Image source, Various

"To add insult to injury," says the Daily Mail, "France will receive a £790m rebate because its economy is struggling." The paper reports the amount demanded represents one-fifth of Britain's net contribution to the EU last year - the UK paid £8.6bn in subs to be part of the European club.

The Independent notes the surcharge has come as a surprise in Downing Street and has to be paid on 1 December. The prime minister is said to be "determined" to challenge the fee and met his Dutch counterpart in Brussels on Thursday night, the paper reports, to discuss tactics.

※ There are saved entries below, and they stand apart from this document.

(* ===== verification/VariablesTheorems.v ===== *)
(** * Properties of variables

    The variables of a channel with its scopes and the global variables are layers
    of finite maps (over the refinement of events to maps), and a variable that
    was stored with the check for references never holds one. *)

From S2P Require Import Prelude.
From S2P Require Import Text Event EventTheorems Caller Variables.
From stdpp Require Import strings.
From Stdlib Require Import Ascii.

#[local] Open Scope string_scope.
#[local] Open Scope list_scope.
#[local] Open Scope Z_scope.

Module VariablesTheorems.

Import Text Event EventTheorems Variables.
Import Caller(zstr, switch_caller_profile, switch_caller_get_field_by_name, switch_string_var_check_const, switch_var_clean_string).

Implicit Types (ev g : switch_event) (c : channel_vars).

Notation entries := (gmap string (string * list string)).

(** ** Operations *)

Inductive var_op :=
  | SetVariable (varname val : option string) (var_check : bool)
  | SetStripQuotes (varname val : option string) (var_check : bool)
  | AddVariable (varname val : option string) (var_check : bool) (stack : Z)
  | SetPrintf (varname : option string) (data : string)
  | PushScope (event : switch_event)
  | PopScope
  | SetGlobal (varname val : option string)
  | SetGlobalIf (varname val val2 : option string).

Record state := mk_state { channel : channel_vars; global_vars : switch_event }.

Definition on_channel (st : state) (r : option (switch_status_t * channel_vars)) : option state :=
  match r with Some (_, c) => Some (mk_state c (global_vars st)) | None => None end.

Definition var_step (st : state) (o : var_op) : option state :=
  match o with
  | SetVariable n v check => on_channel st (switch_channel_set_variable_var_check (channel st) n v check)
  | SetStripQuotes n v check => on_channel st (switch_channel_set_variable_strip_quotes_var_check (channel st) n v check)
  | AddVariable n v check stack => on_channel st (switch_channel_add_variable_var_check (channel st) n v check stack)
  | SetPrintf n data => on_channel st (switch_channel_set_variable_printf (channel st) n data)
  | PushScope ev => Some (mk_state (switch_channel_set_scope_variables (channel st) (Some ev)) (global_vars st))
  | PopScope => Some (mk_state (switch_channel_set_scope_variables (channel st) None) (global_vars st))
  | SetGlobal n v => mk_state (channel st) <$> switch_core_set_variable (global_vars st) n v
  | SetGlobalIf n v v2 =>
      match switch_core_set_var_conditional (global_vars st) n v v2 with Some (_, g) => Some (mk_state (channel st) g) | None => None end
  end.

Fixpoint var_run (st : state) (l : list var_op) : option state :=
  match l with [] => Some st | o :: l => match var_step st o with Some st => var_run st l | None => None end end.

(** A channel and a core without variables, with a caller profile. *)
Definition new_state (cp : option switch_caller_profile) : state :=
  mk_state (mk_channel_vars (Some (switch_event_create_plain true)) [] cp) switch_core_unset_variables.

(** ** The same operations on maps *)

Record layers := mk_layers { scopes : list entries; own : entries; core : entries }.

Definition store_map (m : entries) (stack : Z) (varname val : option string) (data : string -> string) (check : bool) : entries :=
  match varname with
  | Some (String _ _ as n) =>
      match val with
      | None | Some EmptyString => delete (lower n) m
      | Some v => if check && switch_string_var_check_const (data v) then m else map_op m (AddHeader stack n (data v))
      end
  | _ => m
  end.

Definition global_map (m : entries) (n : string) (val : option string) : entries :=
  match val with
  | Some v => map_op (delete (lower n) m) (AddHeader SWITCH_STACK_BOTTOM n (switch_var_clean_string v))
  | None => delete (lower n) m
  end.

Definition layer_step (a : layers) (o : var_op) : layers :=
  match o with
  | SetVariable n v check => mk_layers (scopes a) (store_map (own a) SWITCH_STACK_BOTTOM n v id check) (core a)
  | SetStripQuotes n v check => mk_layers (scopes a) (store_map (own a) SWITCH_STACK_BOTTOM n v strip_quotes check) (core a)
  | AddVariable n v check stack => mk_layers (scopes a) (store_map (own a) stack n v id check) (core a)
  | SetPrintf n data =>
      mk_layers (scopes a)
        (match n with
         | Some (String _ _ as s) => store_map (delete (lower s) (own a)) SWITCH_STACK_BOTTOM n (Some data) id true
         | _ => own a
         end) (core a)
  | PushScope ev => mk_layers (vars ev :: scopes a) (own a) (core a)
  | PopScope => mk_layers (tail (scopes a)) (own a) (core a)
  | SetGlobal n v => mk_layers (scopes a) (own a) (match n with Some n => global_map (core a) n v | None => core a end)
  | SetGlobalIf n v v2 =>
      mk_layers (scopes a) (own a)
        (match n with
         | Some n =>
             match map_lookup (core a) n (-1) with
             | Some cur => if bool_decide (v2 = Some cur) then global_map (core a) n v else core a
             | None => if zstr v2 then global_map (core a) n v else core a
             end
         | None => core a
         end)
  end.

(** The value of a variable: the innermost layer that has it, then the caller
    profile (another one for names that begin with aleg_ or bleg_), then the core. *)
Fixpoint first_scope (l : list entries) (varname : string) (idx : Z) : option string :=
  match l with [] => None | m :: l => match map_lookup m varname idx with Some v => Some v | None => first_scope l varname idx end end.

(** The profile and the name in it that a name without a variable stands for: a name that begins with aleg_ or bleg_
    is looked for in the profile of the originator or originatee of the caller, without these five characters. *)
Inductive leg_of (cp : option switch_caller_profile) : string -> option switch_caller_profile -> string -> Prop :=
  | leg_a p t : cp = Some p -> leg_of cp ("aleg_" +:+ t) (Caller.originator_caller_profile p) t
  | leg_b p t : cp = Some p -> leg_of cp ("bleg_" +:+ t) (Caller.originatee_caller_profile p) t
  | leg_own s : cp = None \/ (forall t, s <> "aleg_" +:+ t /\ s <> "bleg_" +:+ t) -> leg_of cp s cp s.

The timing of Brussels' final demand, as is so often the case in politics, could not be worse for Mr Cameron and the Conservative Party.

It is fighting next month's by-election in the Kent constituency of Rochester and Strood amid a strong challenge from the UK Independence Party. The Times says the anti-EU party is 13 points ahead of the Tories there..

The Financial Times notes the "one-off bill will infuriate Euro-sceptic MPs", while the Daily Mail quotes UKIP leader Nigel Farage likening the EU to "thirsty vampires feasting on UK taxpayers' blood".

'Utter disgrace'

Several papers take issues with the decision to grant parole to Harry Roberts who was jailed for life after killing three police officers in west London in 1966.

The Daily Mirror puts the story on its front page and two inside pages, having spoken to the widow of one of the men Roberts killed.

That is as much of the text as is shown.